For the time being, the global shipping scene can expect more of the same. Liner services are full. Container bookings are being taken “subject to space availability at the time of sailing”. Larger freight forwarders specialising in container shipping are chartering break bulk vessels to clear backlogs. This increased demand for space is naturally making any available space harder to secure, and more expensive so the cost of chartering multi-purpose and heavy lift break bulk tonnage is also on the increase. RORO carriers are coping with increased purchases of motor vehicles, recreational vehicles, pick-up trucks and boats, resulting from the COVID-19 shift from international travel to domestic holidays, and an increased number of people seeking remote and self-sufficient accommodation, rather than big city hotels.
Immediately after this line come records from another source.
(** * Kconfig symbol prefix adder: a shallow embedding

    The program under study is [kconfig_symbol_prefix_adder.py], a script
    that renames Kconfig symbols with a battery of [re.sub] calls.  Its
    behaviour is decided by Python's backtracking regular-expression
    semantics (greedy and lazy repetition, look-ahead, [\b], multi-line
    anchors, [IGNORECASE]) and by the replacement-template syntax, so the
    embedding starts with a small model of the [re] module and then
    follows the methods of [KConfigRenamer] one by one.

    Text is a list of characters with codes 0 to 255, read as the code
    points of a Python string (files are decoded before any pattern sees
    them).  Character classes and case folding follow Python's
    classification of that range; code points above 255 are outside the
    model. *)

From Stdlib Require Import String Ascii List Bool Arith Lia PeanoNat.
Import ListNotations.

Set Implicit Arguments.

(* ================================================================== *)
(** ** Characters and text *)
(* ================================================================== *)

Abbreviation text := (list ascii).

(** Text literals are written [txt "..."]. *)
Definition txt (s : string) : text := list_ascii_of_string s.

Definition nl : ascii := ascii_of_nat 10.
Definition tab : ascii := ascii_of_nat 9.
Definition backslash : ascii := ascii_of_nat 92.

Definition code (c : ascii) : nat := nat_of_ascii c.

Definition in_range (lo hi : nat) (c : ascii) : bool :=
  (lo <=? code c) && (code c <=? hi).

Definition is_upper (c : ascii) : bool := in_range 65 90 c.
Definition is_lower (c : ascii) : bool := in_range 97 122 c.
Definition is_digit (c : ascii) : bool := in_range 48 57 c.
Definition is_octdigit (c : ascii) : bool := in_range 48 55 c.
Definition is_ascii_letter (c : ascii) : bool := is_upper c || is_lower c.

(** [\s] and [str.strip]: Python's white space below 256 is TAB, LF, VT,
    FF, CR, the four separators 0x1c-0x1f, SPACE, NEL (0x85) and the
    no-break space (0xa0). *)
Definition is_space (c : ascii) : bool :=
  in_range 9 13 c || in_range 28 31 c || (code c =? 32)
  || (code c =? 133) || (code c =? 160).

(** Letters and numeric characters of the range 0x80-0xff: the ordinal
    indicators, the superscript digits, the micro sign, the fractions and
    the accented letters (all of 0xc0-0xff but the signs 0xd7 and 0xf7). *)
Definition is_latin1_alnum (c : ascii) : bool :=
  (code c =? 170) || in_range 178 179 c || (code c =? 181)
  || in_range 185 186 c || in_range 188 190 c
  || in_range 192 214 c || in_range 216 246 c || in_range 248 255 c.

(** [\w]: letters, digits and the underscore. *)
Definition is_word (c : ascii) : bool :=
  is_ascii_letter c || is_digit c || (code c =? 95) || is_latin1_alnum c.

(** Simple case folding, used by [IGNORECASE]: the capital letters A-Z
    and 0xc0-0xde (but 0xd7) have their small letter 32 places up. *)
Definition lower (c : ascii) : ascii :=
  if is_upper c || in_range 192 214 c || in_range 216 222 c
  then ascii_of_nat (code c + 32) else c.

Definition ascii_eqb (a b : ascii) : bool := Ascii.eqb a b.

Definition char_eq (ignorecase : bool) (a b : ascii) : bool :=
  if ignorecase then ascii_eqb (lower a) (lower b) else ascii_eqb a b.

Fixpoint text_eqb (a b : text) : bool :=
  match a, b with
  | [], [] => true
  | x :: a', y :: b' => ascii_eqb x y && text_eqb a' b'
  | _, _ => false
  end.

(** [s.startswith(p)] *)
Fixpoint startswith (p s : text) : bool :=
  match p, s with
  | [], _ => true
  | x :: p', y :: s' => ascii_eqb x y && startswith p' s'
  | _ :: _, [] => false
  end.

Fixpoint drop_while (p : ascii -> bool) (s : text) : text :=
  match s with
  | c :: s' => if p c then drop_while p s' else s
  | [] => []
  end.

(** [s.endswith(p)] *)
Definition endswith (p s : text) : bool :=
  startswith (rev p) (rev s).

(* ================================================================== *)
(** ** A model of Python's [re] *)
(* ================================================================== *)

Module Re.

(** The flags the script passes. *)
Record flags := Flags {
  IGNORECASE : bool;
  MULTILINE : bool;
  DOTALL : bool
}.

Definition no_flags := Flags false false false.
Definition M := Flags false true false.
Definition I := Flags true false false.
Definition MSI := Flags true true true.

(** Patterns.  Repetition is only ever applied to a single character
    class in the script's patterns, which is what [Star] covers; the
    boolean selects the greedy ([*]) or the lazy ([*?]) form. *)
Inductive regex : Type :=
| Eps : regex
| Lit : text -> regex                 (* literal text, as from [re.escape] *)
| Cls : (ascii -> bool) -> regex      (* one character of a class *)
| Dot : regex                         (* [.] *)
| Seq : regex -> regex -> regex
| Alt : regex -> regex -> regex
| Star : bool -> (ascii -> bool) -> regex
| Bol : regex                         (* [^] *)
| Eol : regex                         (* [$] *)
| WordB : regex                       (* [\b] *)
| Look : regex -> regex               (* [(?=...)] *)
| Group : nat -> regex -> regex.      (* capturing group number n *)

Definition Plus (greedy : bool) (p : ascii -> bool) : regex :=
  Seq (Cls p) (Star greedy p).
(** A 32-byte table header. *)
Definition mk_header (num_records header_len record_len : N) : bytes :=
  [x03; x00; x00; x00] ++ le_bytes 4 num_records ++ le_bytes 2 header_len
  ++ le_bytes 2 record_len ++ zeros 20.

(** A 32-byte field descriptor; [name] has at most 11 bytes. *)
Definition mk_descriptor (name : bytes) (ftype : byte) (flen fdec : N) : bytes :=
  take 11 (name ++ zeros 11) ++ [ftype] ++ zeros 4 ++ [byte_of flen; byte_of fdec]
  ++ zeros 14.

(** A 32-byte block that begins with the terminator. *)
Definition terminator_block : bytes := x0d :: zeros 31.

(** A table of three records of one two-byte Character field [PID]; the
    second record is marked deleted. *)
Definition sample_header : bytes := mk_header 3 96 3.
Definition sample_descriptors : list bytes := [mk_descriptor (B "PID") "C" 2 0].
Definition sample_records : list bytes := [B " AB"; B "*CD"; B " EF"].
Definition sample_table : bytes :=
  sample_header ++ concat sample_descriptors ++ terminator_block
  ++ concat sample_records.

(** An instance of [float(st)] for examples: it accepts the plain decimal
    literals, an optional sign, then digits with at most one decimal point
    among them (Python accepts more: exponents, [inf], [nan]). *)
Definition plain_decimal (st : str) : bool :=
  forallb (fun c => is_ascii_digit c || (c =? 46)) st
  && existsb is_ascii_digit st
  && Nat.leb (length (List.filter (fun c => c =? 46) st)) 1.

Definition sample_float_accepts (st : str) : bool :=
  match st with
  | c :: r => if (c =? 43) || (c =? 45) then plain_decimal r else plain_decimal st
  | [] => false
  end.

(** The sample table cut right after its header: the header still announces
    one record, the record area is empty. *)
Definition truncated_table : bytes :=
  mk_header 1 96 3 ++ concat sample_descriptors ++ terminator_block.

(** A table whose header announces one record and whose record area holds
    two. *)
Definition undercounted_table : bytes :=
  mk_header 1 96 3 ++ concat sample_descriptors ++ terminator_block
  ++ concat [B " AB"; B " EF"].

(** [str.lower()] on ASCII text. *)
Definition lower_ascii (s : str) : str :=
  map (fun c => if (65 <=? c) && (c <=? 90) then c + 32 else c) s.

(** Header names of a source table, in mixed case, one of them not a
    canonical field; and two rows of that table. *)
Definition sample_fieldnames : list str := [U "PID"; U "Dec_Lat"; U "EXTRA"].

Definition sample_rows : list reader_row :=
  [ {[ U "PID" := Some (U "AB1234"); U "Dec_Lat" := Some (U " 40.5 ");
       U "EXTRA" := Some (U "x") ]};
    {[ U "PID" := Some []; U "Dec_Lat" := Some []; U "EXTRA" := Some [] ]} ].

(** A source table none of whose fields is canonical. *)
Definition foreign_fieldnames : list str := [U "foo"].
Definition foreign_rows : list reader_row := [ {[ U "foo" := Some (U "x") ]} ].

(** A server that answers the first request with an error page under status
    200 and every later one with an archive. *)
Definition sample_archive : bytes := B "PK" ++ [x03; x04] ++ B "archive".

Definition sample_server (sent_before : nat) (url : string) : V1_5.http_response :=
  match sent_before with
  | O => V1_5.Response 200 true [B "<html><body>404 Error</body></html>"] false
  | S _ => V1_5.Response 200 true [B "PK"; [x03; x04] ++ B "archive"] false
  end.

(** A curl that always succeeds and leaves the archive behind. *)
Definition sample_curl (sent_before : nat) (url : string) : V1_8.curl_run :=
  V1_8.CurlExit true (Some sample_archive).

(** An instance of [zipfile.is_zipfile] for examples. *)
Definition sample_is_zipfile (data : bytes) : bool := bytes_startswith (B "PK") data.

(** No file, no request sent yet. *)
Definition empty_world : world := mkworld ∅ [].

(** ** Reference definitions the properties are stated with *)

(** The strict calendar parse of a [YYYYMMDD] text: eight ASCII digits that
    name a day of the proleptic Gregorian calendar, years 1 to 9999. *)
Definition digit_value (c : char) : Z := (Z.of_N c - 48)%Z.

Definition spec_calendar_parse (st : str) : option pydate :=
  match st with
  | [y1; y2; y3; y4; m1; m2; d1; d2] =>
      if forallb is_ascii_digit st then
        let y := (1000 * digit_value y1 + 100 * digit_value y2
                  + 10 * digit_value y3 + digit_value y4)%Z in
        let m := (10 * digit_value m1 + digit_value m2)%Z in
        let d := (10 * digit_value d1 + digit_value d2)%Z in
        if in_calendar y m d then Some (mkdate y m d) else None
      else None
  | _ => None
  end.

(** Decimal value of a digit string, most significant digit first. *)
Definition decimal (acc : Z) (s : str) : Z :=
  fold_left (fun a c => (a * 10 + digit_value c)%Z) s acc.

(** A record is marked deleted when its first byte is ['*'] (0x2A). *)
Definition deleted (rec : bytes) : bool :=
  match rec with
  | c :: _ => Byte.eqb c x2a
  | [] => false
  end.

(** The records that are not marked deleted, in their order. *)
Definition live (recs : list bytes) : list bytes :=
  List.filter (fun r => negb (deleted r)) recs.

Definition count_deleted (recs : list bytes) : nat :=
  length (List.filter deleted recs).

(** Bytes between the read position and the end of the file. *)
Definition remaining (f : file) : nat := length (contents f) - pos f.

(** Cleaning in the order the specification gives: remove the double quotes,
    collapse the runs of white space, trim. *)
Definition spec_cleanValue (s : str) : str :=
  strip (_WS_RE_sub (remove_all N.eqb dquote s)).

(** [c] is immediately followed by [d] in [s]. *)
Definition adjacent (c d : char) (s : str) : Prop :=
  exists pre suf, s = pre ++ c :: d :: suf.

(** No white space at either end. *)
Definition trimmed (s : str) : Prop :=
  (forall c, head s = Some c -> isspace c = false) /\
  (forall c, last s = Some c -> isspace c = false).

(** White space occurs only as single spaces. *)
Definition single_spaced (s : str) : Prop :=
  (forall c, In c s -> isspace c = true -> c = space) /\
  (forall c d, adjacent c d s -> isspace c = true -> isspace d = true -> False).

(** The text [  "12  foo"  ] of the cleaning example. *)
Definition cleaning_example : str :=
  [space; space; dquote] ++ U "12  foo" ++ [dquote; space; space].

(** The markup openers the validator looks for. *)
Definition openers : list bytes := [B "<html"; B "<!doctype"; B "<?xml"].

(** The error-document condition read as a prefix test: the stripped,
    lower-cased buffer begins with one of the openers. *)
Definition spec_opener_is_prefix (buf : bytes) : Prop :=
  exists opener rest,
    opener ∈ openers /\ bytes_lower (bytes_lstrip buf) = opener ++ rest.

(** The error-document condition read as a window test: one of the openers
    occurs within the first bytes of the stripped, lower-cased buffer. *)
Definition spec_opener_in_window (buf : bytes) : Prop :=
  exists opener pre suf,
    opener ∈ openers /\
    take V1_5.html_window (bytes_lower (bytes_lstrip buf)) = pre ++ opener ++ suf.

(** The value of the byte at offset [i]. *)
Definition byte_at (i : nat) (l : bytes) : N := Byte.to_N (nth i l x00).

(** A 32-byte field descriptor, and the 32-byte block that ends the list. *)
Definition descriptor_block (d : bytes) : Prop :=
  length d = 32%nat /\ d !! 0%nat <> Some x0d.

Definition terminator (t : bytes) : Prop :=
  length t = 32%nat /\ t !! 0%nat = Some x0d.

(** [pre] is [l] cut at its first NUL byte. *)
Definition truncated_at_nul (l pre : bytes) : Prop :=
  (x00 ∉ pre) /\ (l = pre \/ exists post, l = pre ++ x00 :: post).

(** What a descriptor block yields. *)
Definition descriptor_spec (d : bytes) (fd : field) : Prop :=
  exists pre,
    truncated_at_nul (take 11 d) pre /\
    fd = (strip (decode_ascii_ignore pre), [byte_at 11 d], byte_at 16 d, byte_at 17 d).

Definition descriptor_fields (d : bytes) : field :=
  (descriptor_name d, chr (byte_at 11 d), byte_at 16 d, byte_at 17 d).

(** The exceptions of the decoder, by message. *)
Definition int_error : exn := ValueError "invalid literal for int()".

Definition too_short : exn := ValueError "File too short to be a DBF.".
Definition unexpected_eof : exn :=
  ValueError "Unexpected EOF reading DBF field descriptors.".

(** [want] has a case-insensitive match among [fieldnames], for [lower] the
    lower-casing of [str]. *)
Definition matched (lower : str -> str) (fieldnames : list str) (want : str) : Prop :=
  exists h, h ∈ fieldnames /\ lower h = lower want.

Definition insert_header (lower : str -> str) (m : gmap str str) (h : str)
  : gmap str str :=
  <[lower h := h]> m.


(** ** Reference definitions for further properties of the decoder *)

(** What a Logical field decodes to, from its first byte. *)
Definition logical_of_bytes (raw : bytes) : value :=
  match raw with
  | [] => VStr []
  | c :: _ =>
      let n := Byte.to_N c in
      if (n =? 89) || (n =? 121) || (n =? 84) || (n =? 116) then VBool true
      else if (n =? 78) || (n =? 110) || (n =? 70) || (n =? 102) then VBool false
      else VStr []
  end.

(** Offset in a record of the field of index [i]: one byte for the deletion
    flag, then the lengths of the fields before it. *)
Definition field_length (fd : field) : nat := let '(_, _, flen, _) := fd in N.to_nat flen.

Definition field_offset (fields : list field) (i : nat) : nat :=
  1 + list_sum (map field_length (take i fields)).

(** No field after index [i] has the name [name]. *)
Definition last_of_its_name (fields : list field) (i : nat) (name : str) : Prop :=
  forall j fd, (i < j)%nat -> fields !! j = Some fd -> field_name fd <> name.

(** What every field descriptor returned by the header parsers satisfies. *)
Definition field_in_range (fd : field) : Prop :=
  let '(name, ftype, flen, fdec) := fd in
  (length name <= 11)%nat /\
  Forall (fun c => 0 < c < 128) name /\
  trimmed name /\
  length ftype = 1%nat /\ Forall (fun c => c < 256) ftype /\
  flen < 256 /\ fdec < 256.

(** ASCII digits, as bytes, and a run of ASCII spaces. *)
Definition digit_bytes (l : bytes) : Prop :=
  l <> [] /\ Forall (fun c => is_ascii_digit (Byte.to_N c) = true) l.

Definition spaces (n : nat) : bytes := repeat x20 n.

(** ** Reference definitions for further properties of the projector *)

(** A text that holds no double quote, no white space at its ends and no
    white space other than single spaces. *)
Definition clean (s : str) : Prop :=
  ~ In dquote s /\ trimmed s /\ single_spaced s.
(** ** Faults of the disk and of the libraries *)

(** The function writes straight into the target file.  When the write
    raises after [k] bytes, the exception reaches the caller and the file
    holds the first [k] bytes of the payload, whatever it held before: an
    artifact of an earlier fetch is lost.  When [open] itself raises, no
    file is changed. *)
Theorem failed_write_leaves_truncated_file
    (id : string) (ty : pyobject) (env : environment) (w : world)
    (url : string) (r : response) (e : exception) :
  requested_url id ty = Some url ->
  http_get env url = inr r ->
  status_code r = 200 ->
  is_AssertionError e = false ->
  (forall k, disk env (local_file id w) (content r) = WriteRaises e k ->
     fst (get_ligand_cif id ty env w) = Raise e
     /\ fs (snd (get_ligand_cif id ty env w)) !! local_file id w = Some (take k (content r)))
  /\ (disk env (local_file id w) (content r) = OpenRaises e ->
      fst (get_ligand_cif id ty env w) = Raise e
      /\ fs (snd (get_ligand_cif id ty env w)) = fs w).
Proof.
  intros Hu Hr Hs He.
  destruct (with_url_fetches id ty env w url Hu) as (dir & Hurl & ->).
  pose proof (fetch_summary id ty dir env w) as H. cbv zeta in H.
  rewrite <- Hurl, Hr in H. apply Z.eqb_eq in Hs. rewrite Hs in H.
  split.
  - intros k Hd. rewrite Hd, He in H. read_summary H.
    split; [reflexivity | apply lookup_insert_eq].
  - intros Hd. rewrite Hd, He in H. read_summary H. split; reflexivity.
Qed.
Import Numeric QuadStrip Strands UVZones UVLayout Samples.

Local Open Scope R_scope.

(** A simplification that keeps the two ends of a strand and drops what is
    between them. *)
Definition keep_ends (points : list vec) (epsilon : R) : list bool :=
  imap (fun i _ => Nat.eqb i 0 || Nat.eqb i (length points - 1)) points.

(** Scalp normals for the five vertices of [sample_bm], and its two strands
    with a short and a medium length. *)
Definition sample_vertex_normals : list vec := replicate 5 (0, 0, 1).
Definition sample_hairs : list (list nat * R) :=
  [([0; 1; 2]%nat, 0.02); ([3; 4]%nat, 0.07)].

(** One card of two rows: vertices 0 and 1 up one edge, 2 and 3 down the
    other, under a single quad whose loops are 0 to 3. *)
Definition sample_quad_verts : list vec :=
  [(0, 0, 0); (0, 0, 1); (1, 0, 1); (1, 0, 0)].
Definition sample_polygons : list MeshPolygon :=
  [ {| vertices := [0; 1; 2; 3]%nat; loop_indices := [0; 1; 2; 3]%nat |} ].
Definition sample_uv_layer : list uv := replicate 4 (0, 0).

(** What the extractor yields on [sample_bm] with [sample_coords], and the
    colours of the sample haircap once painted. *)
Definition sample_extracted : list (list nat * R) :=
  [([0; 1; 2]%nat, norm (vsub (0, 0, 0) (1, 0, 0)));
   ([3; 4]%nat, norm (vsub (0, 1, 0) (0, 1, 0)))].
Definition sample_cap_painted : list Haircap.color :=
  [(0, 0, 0, 1); (0, 0, 0, 1);
   (11744051 # 16777216, 11744051 # 16777216, 11744051 # 16777216, 1)]%Q.

(** A perpendicular for each of the two points of [sample_hair_coords]. *)
Definition sample_perpendicular : list (list vec) :=
  [[(0, 1, 0); (0, 1, 0)]].

(** Two cards of two rows each, all on the x axis: the first one unit long
    and half a unit wide, the second 0.03 long and 0.005 wide; one quad
    over each. *)
Definition two_cards : list vec :=
  [(0, 0, 0); (0, 0, 0); (1, 0, 0); (0.5, 0, 0);
   (0, 0, 0); (0, 0, 0); (0.03, 0, 0); (0.005, 0, 0)].
Definition two_cards_polygons : list MeshPolygon :=
  [ {| vertices := [0; 1; 2; 3]%nat; loop_indices := [0; 1; 2; 3]%nat |};
    {| vertices := [4; 5; 6; 7]%nat; loop_indices := [4; 5; 6; 7]%nat |} ].
Definition two_cards_uv_layer : list uv := replicate 8 (0, 0).

(** One strand of a single point. *)
Definition sample_point_coords : list (list vec) := [[(0, 0, 0)]].
Definition sample_point_normals : list (list vec) := [[(1, 0, 0)]].

End MoreSamples.

(* ===================================================================== *)
(** * Properties *)
(* ===================================================================== *)

#[local] Set Warnings "-clear-no-such-hyp".

(* ===================================================================== *)
(** ** Shapes of arrays *)
(* ===================================================================== *)

Section ShapeFacts.

Import Numeric.

Context {A B C : Type}.

Lemma shapeb_spec (n k : nat) (a : list (list A)) :
  shapeb n k a = true <-> shape n k a.
Proof.
  unfold shapeb, shape.
  rewrite andb_true_iff, Nat.eqb_eq, forallb_forall, List.Forall_forall.
  split; intros [Hn Hr]; split; auto; intros row Hin.
  - apply Nat.eqb_eq; auto.
  - apply Nat.eqb_eq; auto.
Qed.

Lemma shape_length (n k : nat) (a : list (list A)) :
  shape n k a -> length a = n.
Proof. intros [H _]; exact H. Qed.

Lemma shape_concat (n k : nat) (a : list (list A)) :
  shape n k a -> length (concat a) = n * k.
Proof.
  intros [Hn Hr]. subst n.
  induction Hr as [|row a Hrow _ IH]; simpl; [reflexivity|].
  rewrite length_app, IH, Hrow. reflexivity.
Qed.

Lemma shape_map (f : list A -> list B) (n k k' : nat) (a : list (list A)) :
  (forall row, length row = k -> length (f row) = k') ->
  shape n k a -> shape n k' (map f a).
Proof.
  intros Hf [Hn Hr]. split.
  - rewrite length_map; exact Hn.
  - clear Hn. induction Hr; simpl; constructor; auto.
Qed.

Lemma shape_zip_with (f : list A -> list B -> list C) (n k1 k2 k' : nat)
    (a : list (list A)) (b : list (list B)) :
  (forall r1 r2, length r1 = k1 -> length r2 = k2 -> length (f r1 r2) = k') ->
  shape n k1 a -> shape n k2 b -> shape n k' (zip_with f a b).
Proof.
  intros Hf [Hn Ha] [Hm Hb]. subst n. split.
  - rewrite length_zip_with. lia.
  - clear Hm. revert b Hb.
    induction Ha as [|r1 a Hr1 _ IH]; intros b Hb; simpl; [constructor|].
    destruct Hb as [|r2 b Hr2 Hb]; simpl; constructor; auto.
Qed.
For now, the best we can do is closely monitor the market in order to understand what is happening, and what is likely to happen, in different trades. When sourcing shipping costs, it’s imperative to check with carriers to determine which ones have space, whether they will commit to a firm booking, and how reliable they are in terms of current on-time reliability. Is the service direct or does it require transhipment? What is the current situation at the transhipment port, in terms of congestion and backlogs?
For the out-of-gauge cargoes typically transported by Freightplus, the availability of special equipment (open tops, flat racks, bolsters, etc.) is also an essential consideration. Quotes that might usually take sixty minutes to put together, can now take days because the process involves thorough scrutinisation of every carrier in a specific trade, to determine suitability for each specific shipment. Is the appropriate equipment available? Is space assured? Is the carrier schedule reliable? Are they dropping port calls from their schedules to avoid congested ports? What is the most up to date rate for the shipment? How long will this rate be valid? With shipping company staff already stretched, it can take days to collate all the information needed to present a quote that can be replied upon.